Record extracts START

(** ** Edges *)

Lemma visitPHINode_ok from phi : forall st0 b s K,
  reaches step value global call st0 b s K ->
  exists K', reaches step value global call st0 (visitPHINode from b phi) (fold_left move (edge_moves from [phi]) s) K'.
Proof.
  destruct phi as [x inc]. unfold visitPHINode, edge_moves. cbn [fmap list_fmap concat fst snd]. rewrite app_nil_r.
  induction inc as [|[blk v] inc IH]; intros st0 b s K Hr; [by eexists|]. cbn [fold_left fst snd]. rewrite filter_cons. cbn [fst].
  destruct (Z.eqb_spec blk from) as [->|Hne].
  - rewrite decide_True by done. cbn [fmap list_fmap fold_left fst snd]. unfold TaintProps.move at 2. cbn [fst snd].
    destruct (LoadTaint b v) as [a b1] eqn:El. destruct (taint_of s v) as [t s1] eqn:Et.
    destruct (reaches_leaf _ _ _ _ _ _ _ _ _ _ _ _ _ Hr El Et) as [Hr1 _]. eapply IH, reaches_set; [exact Hr1|left; left].
  - rewrite decide_False by done. by eapply IH.
Qed.

Lemma edge_moves_cons from phi phis : edge_moves from (phi :: phis) = edge_moves from [phi] ++ edge_moves from phis.
Proof. unfold edge_moves. cbn. by rewrite app_nil_r. Qed.

Lemma visit_phis_ok from phis : forall st0 b s K,
  reaches step value global call st0 b s K ->
  exists K', reaches step value global call st0 (fold_left (visitPHINode from) phis b) (fold_left move (edge_moves from phis) s) K'.
Proof.
  induction phis as [|phi phis IH]; intros st0 b s K Hr; [by eexists|]. rewrite edge_moves_cons, fold_left_app. cbn [fold_left].
  destruct (visitPHINode_ok from phi _ _ _ _ Hr) as [K' Hr']. by eapply IH.
Qed.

Record extracts END

[Work required]
Search the entries above for the word "eexists" and copy each line where it appears.

[Solved problem]
  induction inc as [|[blk v] inc IH]; intros st0 b s K Hr; [by eexists|]. cbn [fold_left fst snd]. rewrite filter_cons. cbn [fst].
  induction phis as [|phi phis IH]; intros st0 b s K Hr; [by eexists|]. rewrite edge_moves_cons, fold_left_app. cbn [fold_left].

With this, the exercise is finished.